- _WHAT IS REQUIRED_
Return exactly the span of lines in the following data that opens with the line containing "what the remote" and closes with the line containing "(** ** Paths and ports *)". Include nothing else.

- _SOURCE MATERIAL_

Lemma record_decodes cols rows ops :
  clock_ok 0 ops →
  let cols' := if cols =? 0 then defaultRecorderCols else cols in
  let rows' := if rows =? 0 then defaultRecorderRows else rows in
  ∃ r evs, record cols rows ops = Ok r ∧
    (∀ fin, decode_all (NewFrameDecoder (Reader (w_out (rec_file r)) fin)) =
      (event_frame <$> (mkEvent FrameTypeResize 0 (PutUint16 cols' ++ PutUint16 rows') :: evs),
       stream_end fin)) ∧
    Forall event_wf evs ∧
    Forall2 recorded_as (evs ≫= event_tokens) (ops ≫= op_tokens).
Proof.
  intros Hc cols' rows'.
  destruct (record_refines_items cols rows ops Hc) as (r & its & E & Ho & Hok & Hf).
  set (p := mkEvent FrameTypeResize 0 (PutUint16 cols' ++ PutUint16 rows')).
  assert (arec_wf p (abs_new cols rows)) as H0 by (eexists; split; [done|constructor]).
  destruct (abs_flush_wf p _ (abs_run_wf p ops _ H0)) as (evs & Ee & Hwf).
  exists r, evs. split; [done|]. split; [|split; [done|]].
  { intros fin. rewrite Ho, <- (app_nil_r (enc_items its)).
    rewrite decode_all_items by (done || by left). by rewrite Hf, Ee. }
  pose proof (abs_run_tokens ops 0 (abs_new cols rows)
    [(0, TResize (PutUint16 cols' ++ PutUint16 rows'))]) as H.
  rewrite <- (abs_flush_tokens (abs_run ops _)) in H.
  unfold all_tokens at 2, pending_tokens in H.
  rewrite abs_flush_pending, Ee, app_nil_r, bind_cons in H.
  apply Forall2_cons in H; [by destruct H|split; [simpl; lia|done]|done|].
  constructor; [|constructor]. split; [done|]. simpl. unfold frameBucketMs. lia.
Qed.

(** C11: Replay is faithful.  The decoded recording shows the initial geometry,
    then every byte written and every resize, in the order they happened,
    nothing lost and nothing added; each carries a time that is never later than
    the real one and less than 33 ms earlier. *)
Theorem recording_faithful cols rows ops fin :
  clock_ok 0 ops →
  let cols' := if cols =? 0 then defaultRecorderCols else cols in
  let rows' := if rows =? 0 then defaultRecorderRows else rows in
  ∃ r evs, record cols rows ops = Ok r ∧
    decode_all (NewFrameDecoder (Reader (w_out (rec_file r)) fin)) =
      (event_frame <$> evs, stream_end fin) ∧
    Forall2 recorded_as (evs ≫= event_tokens)
      ((OpResize 0 cols' rows' :: ops) ≫= op_tokens).
Proof.
  intros Hc cols' rows'. destruct (record_decodes cols rows ops Hc) as (r & evs & E & D & _ & F).
  eexists r, _. split; [done|]. split; [apply D|].
  rewrite !bind_cons. apply Forall2_app; [|done].
  constructor; [|constructor]. split; [done|]. simpl. unfold frameBucketMs. lia.
Qed.

Lemma recording_faithful_witness :
  ∃ r evs, record 0 30 [OpWrite 40 [65]; OpResize 41 9 9; OpWrite 42 [66]; OpWrite 70000 [67]] = Ok r ∧
    decode_all (NewFrameDecoder (Reader (w_out (rec_file r)) EOF)) =
      (event_frame <$> evs, stream_end EOF) ∧
    Forall2 recorded_as (evs ≫= event_tokens)
      ((OpResize 0 80 30 :: [OpWrite 40 [65]; OpResize 41 9 9; OpWrite 42 [66]; OpWrite 70000 [67]])
        ≫= op_tokens).
Proof. apply (recording_faithful 0 30). cbn. lia. Defined.

Lemma items_frames_take its k cum :
  items_frames cum (take k its) `prefix_of` items_frames cum its.
Proof.
  rewrite <- (take_drop k its) at 2. rewrite items_frames_app. by eexists.
Qed.

(** C26: Crash safety of a recording.  Whatever byte the recorder died at, past
    the preamble, the file decodes without an error to a prefix of the frames of
    the complete recording: a frame is shown whole or not at all. *)
Theorem recording_truncated cols rows ops r n :
  clock_ok 0 ops → record cols rows ops = Ok r →
  (length recorderPreamble <= n)%nat →
  ∃ fs, decode_all (NewFrameDecoder (Reader (take n (w_out (rec_file r))) EOF)) = (fs, DecIO EOF) ∧
    fs `prefix_of` (decode_all (NewFrameDecoder (Reader (w_out (rec_file r)) EOF))).1.
Proof.
  intros Hc Hr Hn.
  destruct (record_refines_items cols rows ops Hc) as (r' & its & E & Ho & Hok & _).
  rewrite Hr in E. injection E as <-. rewrite Ho, take_app, (take_ge recorderPreamble) by done.
  destruct (prefix_items its (take (n - length recorderPreamble) (enc_items its)) Hok)
    as (k & tail & -> & Ht).
  { eexists. symmetry. apply take_drop. }
  rewrite decode_all_items by (try done; by apply Forall_take).
  rewrite <- (app_nil_r (enc_items its)), decode_all_items by (done || by left).
  eexists. split; [done|]. apply items_frames_take.
Qed.
(* ===== verification/PtyLive.v ===== *)
(** * The channel of a live subscription

    A subscriber's channel is open as long as the subscription is registered, and
    [cancel] and [Close] close it: what is left in it can be read, and then its end
    is seen.  Over every operation of [Pty]. *)
From S2P Require Import Prelude GoBase StreamFilter QueryStripper PrimaryFilter Recorder Recording Terminal Channel Pty PtySafety Delivery.
Open Scope Z_scope.

Section live.
Context {T : Type} {TO : TermOps T}.
Implicit Types p : LibghosttyPTY T.

(** The channel is there, and it is registered or closed. *)
Definition chan_live (id : chan_id) p : Prop :=
  ∃ c, p_chans p !! id = Some c ∧ (ch_closed c = true ∨ is_Some (p_subs p !! id)).

(** A PTY that is closed has no subscribers: its shutdown action has run. *)
Definition released p : Prop := p_closed p = true → p_subs p = ∅.

(** [Close] finds room in the queue of the dispatcher. *)
Definition shuts_down (op : pty_op) : Prop := match op with PClose false _ => False | _ => True end.

Lemma live_same id p p' :
  p_subs p' !! id = p_subs p !! id → p_chans p' !! id = p_chans p !! id → chan_live id p → chan_live id p'.
Proof. unfold chan_live. by intros -> ->. Qed.

Lemma close_all_live id rc p :
  pty_inv p → p_closed p = false → p_subs (Close true rc p).2 = ∅ ∧ (chan_live id p → chan_live id (Close true rc p).2).
Proof.
  intros Hi Hcl. destruct (Close_room rc p Hi Hcl) as (p' & E & _ & _ & Hs & _ & _ & _ & Hc). rewrite E. cbn [snd]. split; [done|].
  intros (c & Hch & Ho). destruct (p_subs p !! id) as [s|] eqn:Es.
  - destruct (Hc id ltac:(by eexists)) as (c' & _ & Hc'). eexists. split; [done|]. by left.
  - destruct Ho as [Ho|[? ?]]; [|done]. exists c. split; [|by left]. unfold Close in E. rewrite Hcl in E.
    destruct (close_subs_ok (map_to_list (p_subs p)).*1 p) as (p1 & E1 & _ & _ & _ & Hout & _).
    { apply NoDup_fst_map_to_list. }
    { intros i ([j s] & -> & Hj)%list_elem_of_fmap. apply elem_of_map_to_list in Hj. by exists s. }
    { done. }
    unfold mbind, st_bind in E. cbn [st_get] in E. rewrite E1 in E. cbn in E. injection E as <-. cbn.
    destruct (Hout id) as [_ ->]; [|done]. intros ([j s] & -> & Hj)%list_elem_of_fmap. apply elem_of_map_to_list in Hj. cbn in Es. congruence.
Qed.

Lemma Resize_same ss now cols rows p :
  p_subs (Resize ss now cols rows p).2 = p_subs p ∧ p_chans (Resize ss now cols rows p).2 = p_chans p ∧ p_closed (Resize ss now cols rows p).2 = p_closed p.
Proof.
  unfold Resize. destruct ss; [|done]. unfold mbind, st_bind, pty_do. destruct (p_closed p) eqn:Hcl; [done|]. unfold resize_action.
  destruct (p_term p) as [t|]; [|done]. destruct (TermResize cols rows t) as [[|e] t']; [|done]. cbn [p_primaryTerm set_terms].
  destruct (p_primaryTerm p) as [q|]; [|done]. by destruct (TermResize cols rows q) as [[|] q'].
Qed.

Lemma Write_same data p :
  p_subs (Write data p).2 = p_subs p ∧ p_chans (Write data p).2 = p_chans p ∧ p_closed (Write data p).2 = p_closed p.
Proof. unfold Write, mbind, st_bind, master_write. by destruct (GoBase.Write data (p_master p)) as [[|] w]. Qed.

(** The channel and the operation it is about, or none. *)
Lemma op_touches op p :
  match op with PChunk _ _ | PClose _ _ => True | PResize _ _ _ _ | PInput _ => p_subs (pty_run1 op p).2 = p_subs p ∧ p_chans (pty_run1 op p).2 = p_chans p ∧ p_closed (pty_run1 op p).2 = p_closed p
  | PSubscribe _ j | PSnap j | PParts j | PCancel j | PRecv j => touches_only j p (pty_run1 op p).2 end.
Proof.
  destruct op; cbn [pty_run1 result snd]; try done; [apply Resize_same|apply Write_same|apply subscribe_cap_touches|apply subscribe_snapshot_touches
    |apply subscribe_snapshot_touches|apply cancel_touches|apply recv_touches].
Qed.

(** Operations about other channels. *)
Lemma op_live id op p :
  pty_inv p → op_chan op ≠ Some id → shuts_down op → chan_live id p → chan_live id (pty_run1 op p).2.
Proof.
  intros Hi Hne Hs Hl. pose proof (op_touches op p) as Ht.
  destruct op as [now ck|ss now c r|data|cap j|j|j|j|j|room rc]; cbn [op_chan] in Hne; try (destruct Ht as [_ Ht]; destruct (Ht id) as [Es Ec]; [congruence|]; by eapply live_same);
    try (destruct Ht as (Es & Ec & _); apply (live_same id p); [by rewrite Es|by rewrite Ec|done]).
  - cbn [pty_run1]. unfold readLoop_chunk, pty_do. destruct ck as [|b ck]; [done|]. destruct (p_closed p); [done|].
    destruct (feed_action_ok now (b :: ck) p Hi) as (p' & -> & _ & _ & _ & _ & Es & Ec). cbn [snd]. destruct Hl as (c & Hc & Ho). unfold chan_live. rewrite Ec, Es, Hc.
    destruct (p_subs p !! id) as [s|]; [|by exists c]. eexists. split; [done|]. right. by eexists.
  - cbn [pty_run1]. destruct (p_closed p) eqn:Hcl; [unfold Close; by rewrite Hcl|]. destruct room; [|done]. by apply close_all_live.
Qed.

Lemma op_gone id op p : pty_inv p → op_chan op ≠ Some id → p_subs p !! id = None → p_subs (pty_run1 op p).2 !! id = None.
Proof.
  intros Hi Hne Hn. pose proof (op_touches op p) as Ht.
  destruct op as [now ck|ss now c r|data|cap j|j|j|j|j|room rc]; cbn [op_chan] in Hne; try (destruct Ht as [_ Ht]; destruct (Ht id) as [-> _]; [congruence|done]);
    try (destruct Ht as (-> & _); done).
  - cbn [pty_run1]. unfold readLoop_chunk, pty_do. destruct ck as [|b ck]; [done|]. destruct (p_closed p); [done|].
    destruct (feed_action_ok now (b :: ck) p Hi) as (p' & -> & _ & _ & _ & _ & Es & Ec). cbn [snd]. by rewrite Es, Hn.
  - cbn [pty_run1]. destruct (p_closed p) eqn:Hcl; [unfold Close; by rewrite Hcl|]. destruct room; [|unfold Close; by rewrite Hcl].
    destruct (close_all_live id rc p Hi Hcl) as [-> _]. apply lookup_empty.
Qed.

Lemma close_sub_closed j p : p_closed (close_sub j p).2 = p_closed p ∧ p_subs (close_sub j p).2 = p_subs p.
Proof. unfold close_sub. destruct (p_chans p !! j) as [c|]; [|done]. by destruct (close_chan c). Qed.

Lemma subscribe_snapshot_closed {A} (f : LibghosttyPTY T → res pty_error A) id p :
  p_closed p = true → p_subs (subscribe_snapshot f id p).2 = p_subs p.
Proof.
  intros Hcl. unfold subscribe_snapshot. change (p_closed (make_sub_chan id 256 p)) with (p_closed p). rewrite Hcl.
  pose proof (close_sub_closed id (make_sub_chan id 256 p)) as [_ Hs]. by destruct (close_sub _ _) as [[|] q].
Qed.

Lemma op_released op p : pty_inv p → shuts_down op → released p → released (pty_run1 op p).2.
Proof.
  intros Hi Hs Hr. assert (∀ j q, touches_only j p q → (p_closed p = true → p_subs q = p_subs p) → released q) as Ht.
  { intros j q [Ec _] Hq Hcl. rewrite Ec in Hcl. rewrite (Hq Hcl). by apply Hr. }
  pose proof (op_touches op p) as Hto. destruct op as [now ck|ss now c r|data|cap j|j|j|j|j|room rc];
    try (destruct Hto as (Es & _ & Ec); intros Hcl; rewrite Es; apply Hr; congruence); try (apply (Ht j); [done|]; cbn [pty_run1 result snd]; intros Hcl).
  - cbn [pty_run1]. unfold readLoop_chunk, pty_do. destruct ck as [|b ck]; [done|]. destruct (p_closed p) eqn:Hcl; [done|].
    destruct (feed_action_ok now (b :: ck) p Hi) as (p' & -> & _ & _ & _ & Ed & _). cbn [snd]. intros Hc. congruence.
  - unfold subscribe_cap, mbind, st_bind, pty_do. cbn [st_modify]. change (p_closed (make_sub_chan j cap p)) with (p_closed p). by rewrite Hcl.
  - by apply subscribe_snapshot_closed.
  - by apply subscribe_snapshot_closed.
  - unfold cancel, pty_do. by rewrite Hcl.
  - unfold recv_sub. destruct (p_chans p !! j) as [c|]; [|done]. by destruct (recv c).
  - cbn [pty_run1]. destruct (p_closed p) eqn:Hcl; [unfold Close; by rewrite Hcl|]. destruct room; [|done]. intros _. by apply (close_all_live 0%nat).
Qed.

(** Its own: [cancel] ends the subscription, and a receive keeps it. *)
Lemma cancel_live id p : pty_inv p → released p → chan_live id p → chan_live id (cancel id p).2 ∧ p_subs (cancel id p).2 !! id = None.
Proof.
  intros [H1 H2] Hr Hl. unfold cancel, pty_do. destruct (p_closed p) eqn:Hcl; [split; [done|]; cbn; rewrite (Hr Hcl); apply lookup_empty|].
  destruct (p_subs p !! id) as [s|] eqn:Es; [|by split]. destruct (H1 id s Es) as (c & Hc & Ho).
  unfold close_sub. cbn [p_chans set_subs]. rewrite Hc. unfold close_chan. rewrite Ho. cbn. split; [|by apply lookup_delete_eq].
  eexists. split; [by apply lookup_insert_eq|]. by left.
Qed.

Lemma cancel_gone id p : p_subs p !! id = None → p_subs (cancel id p).2 !! id = None.
Proof. intros Hn. unfold cancel, pty_do. destruct (p_closed p); [done|]. by rewrite Hn. Qed.

Lemma recv_live id p : chan_live id p → chan_live id (recv_sub id p).2 ∧ p_subs (recv_sub id p).2 = p_subs p.
Proof.
  intros (c & Hc & Ho). unfold recv_sub. rewrite Hc. destruct (recv c) as [x c'] eqn:E. cbn. split; [|done]. exists c'. cbn. rewrite lookup_insert_eq.
  split; [done|]. unfold recv in E. destruct (ch_buf c); injection E as _ <-; [done|]. by cbn.
Qed.

(** A closed channel never makes its reader wait. *)
Lemma recv_ended id p : chan_live id p → p_subs p !! id = None → ∀ q, recv_sub id p ≠ (Ok RecvBlocks, q).
Proof.
  intros (c & Hc & [Ho|[? ?]]) Hn; [|congruence]. unfold recv_sub. rewrite Hc. unfold recv. destruct (ch_buf c); [rewrite Ho|]; intros q; by injection 1.
Qed.

Lemma recv_closed id p q : pty_inv p → recv_sub id p = (Ok RecvClosed, q) → p_subs q !! id = None.
Proof.
  intros [H1 _] E. unfold recv_sub in E. destruct (p_chans p !! id) as [c|] eqn:Ec; [|done].
  destruct (recv c) as [x c'] eqn:Er. injection E as -> <-. cbn. destruct (p_subs p !! id) as [s|] eqn:Es; [|done]. destruct (H1 id s Es) as (c0 & Hc & Ho).
  unfold recv in Er. assert (c0 = c) as -> by congruence. rewrite Ho in Er. by destruct (ch_buf c).
Qed.

(** A new subscription is live. *)
Lemma subscribed_live id p x p' : pty_inv p → p_chans p !! id = None → SubscribeWithSnapshotParts id p = (Ok x, p') → chan_live id p'.
Proof.
  intros Hi Hf E. unfold SubscribeWithSnapshotParts, subscribe_snapshot in E. change (p_closed (make_sub_chan id 256 p)) with (p_closed p) in E.
  change (p_term (make_sub_chan id 256 p)) with (p_term p) in E. destruct (p_closed p); [by destruct (close_sub id _) as [[] ?]|].
  destruct (p_term p); [|done]. set (q := add_sub id (make_sub_chan id 256 p)) in *. destruct (snapshotPartsLocked q) as [y|e].
  - injection E as _ <-. exists (make_chan 256). cbn. rewrite !lookup_insert_eq. split; [done|]. right. by eexists.
  - by destruct (close_sub id _) as [[] ?].
Qed.
End live.
(* ===== verification/Ssh.v ===== *)
(** * [internal/sshtransport/transport.go]: the ssh tunnel

    The plan of a tunnel (paths, ports), the command lines given to [ssh], and
    what the remote shell makes of them: [lex] reads a command the way POSIX
    sh recognises tokens (quotes, backslash, blanks, operators).  The process
    itself ([Open], [Close]) is in [Tunnel].  [sha256.Sum256] is a parameter. *)
From S2P Require Import Prelude GoBase QueryStripper Wire State Paths.
Open Scope Z_scope.

Definition maxUnixSocketPathLen : nat := 80.

Record Config := mkConfig { cfg_User : gostring; cfg_Host : gostring; cfg_Port : gostring; cfg_StateDir : gostring }.

Record Plan := mkTunnelPlan {
  Target : gostring; pl_ControlPath : gostring; LocalSocket : gostring; RemoteSocket : gostring;
  RemoteBind : gostring; ForwardTarget : gostring; RemotePID : gostring
}.

(** ** Quoting *)

Definition sq : byte := 39.
Definition dq (s : gostring) : gostring := 34 :: s ++ [34].

(** [strings.ReplaceAll(s, "'", "'\\''")] *)
Definition escape_quotes (s : gostring) : gostring := s ≫= λ c, if c =? sq then [sq; 92; sq; sq] else [c].

Definition shellQuote (s : gostring) : gostring := sq :: escape_quotes s ++ [sq].

(** ** Paths and ports *)

Definition hexdigit (d : Z) : byte := if d <? 10 then 48 + d else 87 + d.
Definition EncodeToString (bs : list byte) : gostring := bs ≫= λ b, [hexdigit (b / 16); hexdigit (b mod 16)].

(** [remotePort]; [hex.DecodeString] of the first four bytes. *)
Definition remotePort (id : gostring) : Z :=
  match id with
  | a :: b :: c :: d :: _ =>
      match hex_val a, hex_val b, hex_val c, hex_val d with
      | Some a, Some b, Some c, Some d =>
          let n := Z.lor (Z.shiftl (16 * a + b) 8) (16 * c + d) in 20000 + n mod 30000
      | _, _, _, _ => 22000
      end
  | _ => 22000
  end.

Definition controlKey (user host port : gostring) : gostring :=
  let key := match user with [] => host | _ => user ++ B"@" ++ host end in
  match port with [] => key | _ => key ++ B":" ++ port end.

Section paths.
Context (Sum256 : list byte → list byte).
Context (uid pid : Z) (UserCacheDir : option gostring) (TempDir : gostring).

Definition shortSocketDir (cacheName tmpName sampleName : gostring) : gostring :=
  let fallback := path_Join [TempDir; tmpName] in
  match UserCacheDir with
  | Some ((_ :: _) as dir) =>
      let candidate := path_Join [dir; B"hootty"; cacheName] in
      if (length (path_Join [candidate; sampleName]) <=? maxUnixSocketPathLen)%nat then candidate else fallback
  | _ => fallback
  end.

Definition shortControlDir : gostring :=
  shortSocketDir B"ssh-control" (B"hootty-ssh-control-" ++ Itoa uid) B"cm-00000000".

Definition control_name (user host port : gostring) : gostring :=
  B"cm-" ++ EncodeToString (take 4 (Sum256 (controlKey user host port))).

Definition ControlPath (stateDir user host port : gostring) : gostring :=
  let name := control_name user host port in
  let candidate := path_Join [stateDir; name] in
  if (length candidate <=? maxUnixSocketPathLen)%nat then candidate else path_Join [shortControlDir; name].

Definition localSocketPath (stateDir safeHost id : gostring) : gostring :=
  let name := B"fwd-" ++ safeHost ++ B"-" ++ Itoa pid ++ B"-" ++ id ++ B".sock" in
  let candidate := path_Join [stateDir; name] in
  if (length candidate <=? maxUnixSocketPathLen)%nat then candidate
  else
    let shortName := B"fwd-" ++ EncodeToString (take 8 (Sum256 name)) ++ B".sock" in
    path_Join [shortSocketDir B"ssh-forward" (B"hootty-ssh-forward-" ++ Itoa uid) shortName; shortName].

(** The [strings.NewReplacer] of [BuildPlan]. *)
Definition safe_byte (c : byte) : byte := if (c =? chr "/") || (c =? chr ":") || (c =? chr "@") then chr "_" else c.

Definition BuildPlan (cfg : Config) (id remoteHome : gostring) : Plan :=
  let target := match cfg_User cfg with [] => cfg_Host cfg | u => u ++ B"@" ++ cfg_Host cfg end in
  let safeHost := (safe_byte <$> target) ++ match cfg_Port cfg with [] => [] | p => B"_" ++ p end in
  let addr := B"127.0.0.1:" ++ Itoa (remotePort id) in
  mkTunnelPlan target (ControlPath (cfg_StateDir cfg) (cfg_User cfg) (cfg_Host cfg) (cfg_Port cfg))
    (localSocketPath (cfg_StateDir cfg) safeHost id)
    (path_Join [remoteHome; B".hoot"; B".tunnels"; id ++ B".sock"]) addr addr
    (path_Join [remoteHome; B".hoot"; B".tunnels"; id ++ B".pid"]).
End paths.

(** ** Command lines *)

Definition baseArgs (cfg : Config) (controlPath : gostring) : list gostring :=
  [B"-o"; B"ControlMaster=auto"; B"-o"; B"ControlPath=" ++ controlPath; B"-o"; B"ControlPersist=60";
   B"-o"; B"ServerAliveInterval=15"; B"-o"; B"ServerAliveCountMax=2"] ++
  match cfg_Port cfg with [] => [] | p => [B"-p"; p] end.

Definition remoteServeScript (remoteBind remotePID : gostring) : gostring :=
  B"mkdir -p " ++ shellQuote (path_Dir remotePID) ++
  B"; hoot serve --bind " ++ shellQuote remoteBind ++
  B" & pid=$!; echo " ++ dq B"$pid" ++ B" > " ++ shellQuote remotePID ++
  B"; trap 'kill " ++ dq B"$pid" ++ B" 2>/dev/null; wait " ++ dq B"$pid" ++ B" 2>/dev/null; rm -f " ++ shellQuote remotePID ++
  B"; exit' HUP INT TERM EXIT; wait " ++ dq B"$pid".

Definition cleanup_script (remotePID : gostring) : gostring :=
  B"if test -f " ++ shellQuote remotePID ++
  B"; then pid=$(cat " ++ shellQuote remotePID ++
  B"); kill " ++ dq B"$pid" ++ B" 2>/dev/null; wait " ++ dq B"$pid" ++ B" 2>/dev/null; rm -f " ++ shellQuote remotePID ++
  B"; fi".

Definition TunnelArgs (cfg : Config) (plan : Plan) : list gostring :=
  baseArgs cfg (pl_ControlPath plan) ++
  [B"-o"; B"ExitOnForwardFailure=yes"; B"-L"; LocalSocket plan ++ B":" ++ ForwardTarget plan; Target plan;
   B"sh -lc " ++ shellQuote (remoteServeScript (RemoteBind plan) (RemotePID plan))].

Definition CleanupArgs (cfg : Config) (plan : Plan) : list gostring :=
  baseArgs cfg (pl_ControlPath plan) ++
  [Target plan; B"sh -lc " ++ shellQuote (cleanup_script (RemotePID plan))].

(** ** How a POSIX shell reads a command

    The token recognition rules of the Shell Command Language: a character of a
    word is [Lit] when quoting takes its special meaning away, else [Act].  The
    reader gives up ([None]) on an unterminated quote, a line continuation and
    a comment; a command substitution is read as the tokens it is made of. *)
Inductive shchar := Act (c : byte) | Lit (c : byte).
Inductive shtoken := TWord (w : list shchar) | TOp (c : byte).

Inductive lex_mode := MUnquoted | MEscape | MSingle | MDouble | MDoubleEscape.
(** Environment files.  The variables written one per line are read back,
    the last one of a name winning, and [--env NAME=VALUE] overrides them. *)
Theorem env_overrides_read path kvs specs lookup :
  Forall carried kvs → Forall (λ kv, validateEnvName kv.1 = true) specs →
  parseEnvOverrides [(path, Some (concat ((λ kv, line_of kv ++ [10]) <$> kvs)))] (line_of <$> specs) lookup =
  Ok (foldl (λ m kv, <[kv.1 := kv.2]> m) ∅ (kvs ++ specs)).
Proof.
  intros Hk Hs. unfold parseEnvOverrides. cbn [env_files parseEnvFile].
  rewrite scan_lines_carried, env_lines_carried by done. rewrite map_union_empty, foldl_app.
  generalize (foldl (λ (m : gmap gostring gostring) kv, <[kv.1 := kv.2]> m) ∅ kvs).
  induction Hs as [|[k v] specs Hn _ IH]; intros m; [done|]. cbn [fmap list_fmap env_specs foldl]. cbn [fst snd] in *.
  destruct (validateEnvName_chars k Hn) as (_ & Heq & _).
  rewrite (proj2 (cut_at_Some (chr "=") (line_of (k, v)) k v)).
  - rewrite Hn. apply IH.
  - split; [done|]. rewrite Forall_forall in Heq. intros Hin. by apply (Heq _ Hin).
Qed.

Lemma env_overrides_read_witness :
  parseEnvOverrides [(B"f", Some (B"A=1" ++ 10 :: B"B= x=y" ++ [10]))] [B"A=2"] (λ _, None) =
  Ok (foldl (λ m kv, <[kv.1 := kv.2]> m) ∅ [(B"A", B"1"); (B"B", B" x=y"); (B"A", B"2")]).
Proof.
  apply (env_overrides_read B"f" [(B"A", B"1"); (B"B", B" x=y")] [(B"A", B"2")] (λ _, None)).
  - repeat (apply Forall_cons; split; [split; [reflexivity|]; split; [reflexivity|]; split;
      [vm_compute; repeat (apply Forall_cons; split; [discriminate|]); constructor
      |apply Nat.ltb_lt; vm_compute; reflexivity]|]). constructor.
  - repeat constructor.
Defined.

- _RESULT OF THE TASK_
    what the remote shell makes of them: [lex] reads a command the way POSIX
    sh recognises tokens (quotes, backslash, blanks, operators).  The process
    itself ([Open], [Close]) is in [Tunnel].  [sha256.Sum256] is a parameter. *)
From S2P Require Import Prelude GoBase QueryStripper Wire State Paths.
Open Scope Z_scope.

Definition maxUnixSocketPathLen : nat := 80.

Record Config := mkConfig { cfg_User : gostring; cfg_Host : gostring; cfg_Port : gostring; cfg_StateDir : gostring }.

Record Plan := mkTunnelPlan {
  Target : gostring; pl_ControlPath : gostring; LocalSocket : gostring; RemoteSocket : gostring;
  RemoteBind : gostring; ForwardTarget : gostring; RemotePID : gostring
}.

(** ** Quoting *)

Definition sq : byte := 39.
Definition dq (s : gostring) : gostring := 34 :: s ++ [34].

(** [strings.ReplaceAll(s, "'", "'\\''")] *)
Definition escape_quotes (s : gostring) : gostring := s ≫= λ c, if c =? sq then [sq; 92; sq; sq] else [c].

Definition shellQuote (s : gostring) : gostring := sq :: escape_quotes s ++ [sq].

(** ** Paths and ports *)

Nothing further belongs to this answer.